Respect and Fly Fishing

Respect.  Something my generation has a hard time with.  We don’t get a whole lot of it, and we demand too much of it, it seems.  Respect is earned.  It does not grow with age, you can be a royal asshat and be old.  Respect is earned through action, how you speak and treat others…including trout.  Respect is important to me, because for the 11 years of my adult life I have had very little in many things…except fly fishing.

I fish a lot.  Put more time on the river both professionally and personally than most.  I have high regards for wild trout above all others.  And the West Slope Cutthroat holds a special place in my heart.  They possess me, wild trout, all that they encompass possesses me, intoxicates me, I hold them in awe.  Interacting with them, angling for them, it brings me into their world.  I get a taste of that wild raw nature that so many of us seem to yearn for but never truly connect with.  I facilitate that connection professionally, and I chase it constantly personally.  Respect has been given to me in the angling community because of my passion.  And fellow anglers receive that respect from me because of theirs.   Respect doesn’t mean I like you, there are plenty of people in the angling community that I don’t like…but I respect them as guides and anglers.  Which is why you will never see me arguing, fighting, or otherwise being an asshat on the river.  No matter how crowded or ridiculous it gets out there…and the past two summers were not free from tense encounters with other people on the river let me tell you.

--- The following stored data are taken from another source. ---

(** The number of nodes of a value. *)
Fixpoint json_size (v : json) : nat :=
  match v with
  | JArr l => S (sum_list (json_size <$> l))
  | JObj o => S (map_fold (λ _ x n, (json_size x + n)%nat) 0%nat o)
  | _ => 1%nat
  end.

(** Completion of a JavaScript computation: a value, or a thrown error
    with its message. *)
Inductive exn (A : Type) : Type :=
| Normal (a : A)
| Throw (msg : string).
Arguments Normal {A} a.
Arguments Throw {A} msg.

#[global] Instance exn_bind : MBind exn := λ A B k m,
  match m with
  | Normal a => k a
  | Throw e => Throw e
  end.

(** ToBoolean on a value that may be [undefined]. *)
Definition truthy (v : option json) : bool :=
  match v with
  | None => false
  | Some JNull => false
  | Some (JBool b) => b
  | Some (JNum q) => negb (Qnum q =? 0)%Z
  | Some (JStr s) => negb (String.eqb s "")
  | Some (JArr _) => true
  | Some (JObj _) => true
  | Some (JInf _) => true
  end.

(** [a || b] where [b] is always defined. *)
Definition or_else (a : option json) (b : json) : json :=
  match a with
  | Some x => if truthy a then x else b
  | None => b
  end.

(** The own enumerable properties copied by object spread [{...v}]:
    the bindings of an object, the indices of an array or of a string,
    nothing for [null], a boolean or a number. *)
Definition own_props (v : json) : gmap string json :=
  match v with
  | JObj o => o
  | JArr l => list_to_map (imap (λ i x, (pretty i, x)) l)
  | JStr s =>
      list_to_map
        (imap (λ i c, (pretty i, JStr (String c EmptyString)))
              (String.list_ascii_of_string s))
  | _ => ∅
  end.

(** [{...base, ...v}]: later properties win. *)
Definition spread (base : gmap string json) (v : json) : gmap string json :=
  own_props v ∪ base.

(** [v.k] for a property name [k] that no prototype defines (all the names
    read by the sources are such): a [TypeError] on [null], the binding on
    an object, [undefined] on anything else. *)
Definition get_prop (v : json) (k : string) : exn (option json) :=
  match v with
  | JNull => Throw "Cannot read properties of null"
  | JObj o => Normal (o !! k)
  | _ => Normal None
  end.

End Json.
Export Json.

(* ===================================================================== *)
(** ** The file system                                                   *)
(* ===================================================================== *)

Module Fs.

(** A file as the sources can observe it: [readFileSync] throws on it, or
    its text makes [JSON.parse] throw, or its text parses to [v]. *)
Inductive file : Type :=
| Unreadable
| Malformed
| JsonText (v : json).
Ltac watch_cases c :=
  unfold watch, loadPEM;
  destruct (loadConfig ext (GlobalString c "machine-path")
              (GlobalString c "machine")) as [?err|[?cfg|]] eqn:?Hcfg;
  [|destruct (ioutil_ReadFile ext _) as [?err|?buf] eqn:?Hread;
    [|destruct (ssh_ParsePrivateKey ext _) as [?err|?signer] eqn:?Hparse;
      [|destruct (ssh_Dial ext _ _ _) as [?err|?client] eqn:?Hdial;
        [|destruct (fsnotify_NewWatcher ext) as [?err|?watcher] eqn:?Hnw;
          [|destruct (watcher_Watch ext _ _) as [?err|] eqn:?Hwatch]]]]
   |destruct (ioutil_ReadFile ext _) as [?err|?buf] eqn:?Hread;
    [|destruct (ssh_ParsePrivateKey ext _) as [?err|?signer] eqn:?Hparse]].

Lemma dialAddr_as_watch (cfg : MachineConfig) :
  (if decide (IPAddress cfg ≠ "") then IPAddress cfg else "127.0.0.1")
  +:+ ":" +:+
  fmt_d ext (if decide (SSHPort cfg ≠ 0%Z) then SSHPort cfg else 22%Z)
  = dialAddr ext cfg.
Proof.
  unfold dialAddr.
  destruct (decide (IPAddress cfg = "")), (decide (IPAddress cfg ≠ ""));
    destruct (decide (SSHPort cfg = 0%Z)), (decide (SSHPort cfg ≠ 0%Z));
    done.
Qed.

(** X16: [watch] stays running exactly when [loadConfig] returns a
    config that is not nil, the key file reads and parses, the dial
    succeeds, the watcher is created and the watch of the directory
    starts; whether [sftp.NewClient] succeeded plays no part.  And it
    panics, before any call is made, exactly when [loadConfig] returns a
    nil config with no error (a config.json that holds null) and the key
    file reads and parses. *)
Theorem watch_runs_iff_five_steps_succeed (c : Context) :
  ((exists calls g, watch ext c = (calls, Watching g)) <->
   (exists cfg buf signer client watcher,
      loadConfig ext (GlobalString c "machine-path")
        (GlobalString c "machine") = inr (Some cfg) /\
      ioutil_ReadFile ext (keyPath ext c) = inr buf /\
      ssh_ParsePrivateKey ext buf = inr signer /\
      ssh_Dial ext "tcp" (dialAddr ext cfg)
        {| User := GlobalString c "user";
           Auth := {| key := Some signer |} |} = inr client /\
      fsnotify_NewWatcher ext = inr watcher /\
      watcher_Watch ext watcher (GlobalString c "directory") = None)) /\
  ((exists calls msg, watch ext c = (calls, Panicked msg)) <->
   (loadConfig ext (GlobalString c "machine-path")
      (GlobalString c "machine") = inr None /\
    exists buf signer,
      ioutil_ReadFile ext (keyPath ext c) = inr buf /\
      ssh_ParsePrivateKey ext buf = inr signer)) /\
  (forall calls msg, watch ext c = (calls, Panicked msg) -> calls = []).
Proof.
  unfold keyPath. split_and!; [split|split|].
  - intros (calls & g & Hw). revert Hw.
    watch_cases c; try (intros [=]; fail).
    intros _. rewrite dialAddr_as_watch in Hdial.
    by exists cfg, buf, signer, client, watcher.
  - intros (cfg & buf & signer & client & watcher &
            Hcfg & Hread & Hparse & Hdial & Hnw & Hwatch).
    unfold watch, loadPEM. rewrite Hcfg, Hread, Hparse.
    rewrite dialAddr_as_watch, Hdial, Hnw, Hwatch. by eexists _, _.
  - intros (calls & msg & Hw). revert Hw.
    watch_cases c; try (intros [=]; fail).
    intros _. split; [done|]. by exists buf, signer.
  - intros (Hcfg & buf & signer & Hread & Hparse).
    unfold watch, loadPEM. rewrite Hcfg, Hread, Hparse. by eexists _, _.
  - intros calls msg. watch_cases c; try (intros [=]; fail).
    by intros [= <- _].
Qed.

(** X17: [watch] dials at most once, and only after the config and the
    key are loaded: over tcp, as the user of the flags, at the address and
    port of the config, with 127.0.0.1 and 22 where the config has none,
    and with the key parsed from the key file. *)
Theorem watch_dials_the_configured_machine (c : Context)
    (network addr user : string) :
  DidDial network addr user ∈ (watch ext c).1 ->
  network = "tcp" /\ user = GlobalString c "user" /\
  exists cfg buf signer,
    loadConfig ext (GlobalString c "machine-path")
      (GlobalString c "machine") = inr (Some cfg) /\
    ioutil_ReadFile ext (keyPath ext c) = inr buf /\
    ssh_ParsePrivateKey ext buf = inr signer /\
    addr = dialAddr ext cfg /\
    length (List.filter
              (fun call => match call with DidDial _ _ _ => true
                                      | _ => false end)
              (watch ext c).1) = 1.
Proof.
  unfold keyPath. watch_cases c; simpl;
    try (intros Hin; by apply elem_of_nil in Hin);
    rewrite dialAddr_as_watch; intros Hin;
    repeat (apply elem_of_cons in Hin as [Hin|Hin]; [try done|]);
    try (by apply elem_of_nil in Hin);
    injection Hin as -> -> ->;
    (split; [done|]); (split; [done|]); by exists cfg, buf, signer.
Qed.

I don’t always get to pick who I fish with.  Many times my clients have no idea what they are getting themselves into with me.  The big, loud, beardy dude who knows too much about fish for his own good, who gets more excited for fish on flies than his clients, the guy who spends most of his free time fishing, snorkeling, working with these wild animals.  For those who have went with me, its an experience, and no matter how many fish hit the net, its fun.

But there are days, when I do get to pick who I fish with.  And I am very selective in who I choose to spend my personal river time with.  Many times I spend it solo, as a lot of the time I am the only person I can stand to be around riverside after days and days of new faces and skill levels.  Other times its my kids, my lady, but not often enough as I tend to be very selfish when it comes to my personal fishing time.  But there are days when a fishing companion is what I am after.  There are less than 5 individuals I call on a day off to come fish with me now.  They know who they are.  I’ve stopped fishing with many people this past year.  Mostly because when you fish enough with someone you start to learn more about them as a person and sometimes you learn that they just aren’t the type of people you want to share the river with.  Some people change when they go from river to home, others don’t.  People, just like trout, can be finicky persnickety bastards that are just hard to figure out or deal with.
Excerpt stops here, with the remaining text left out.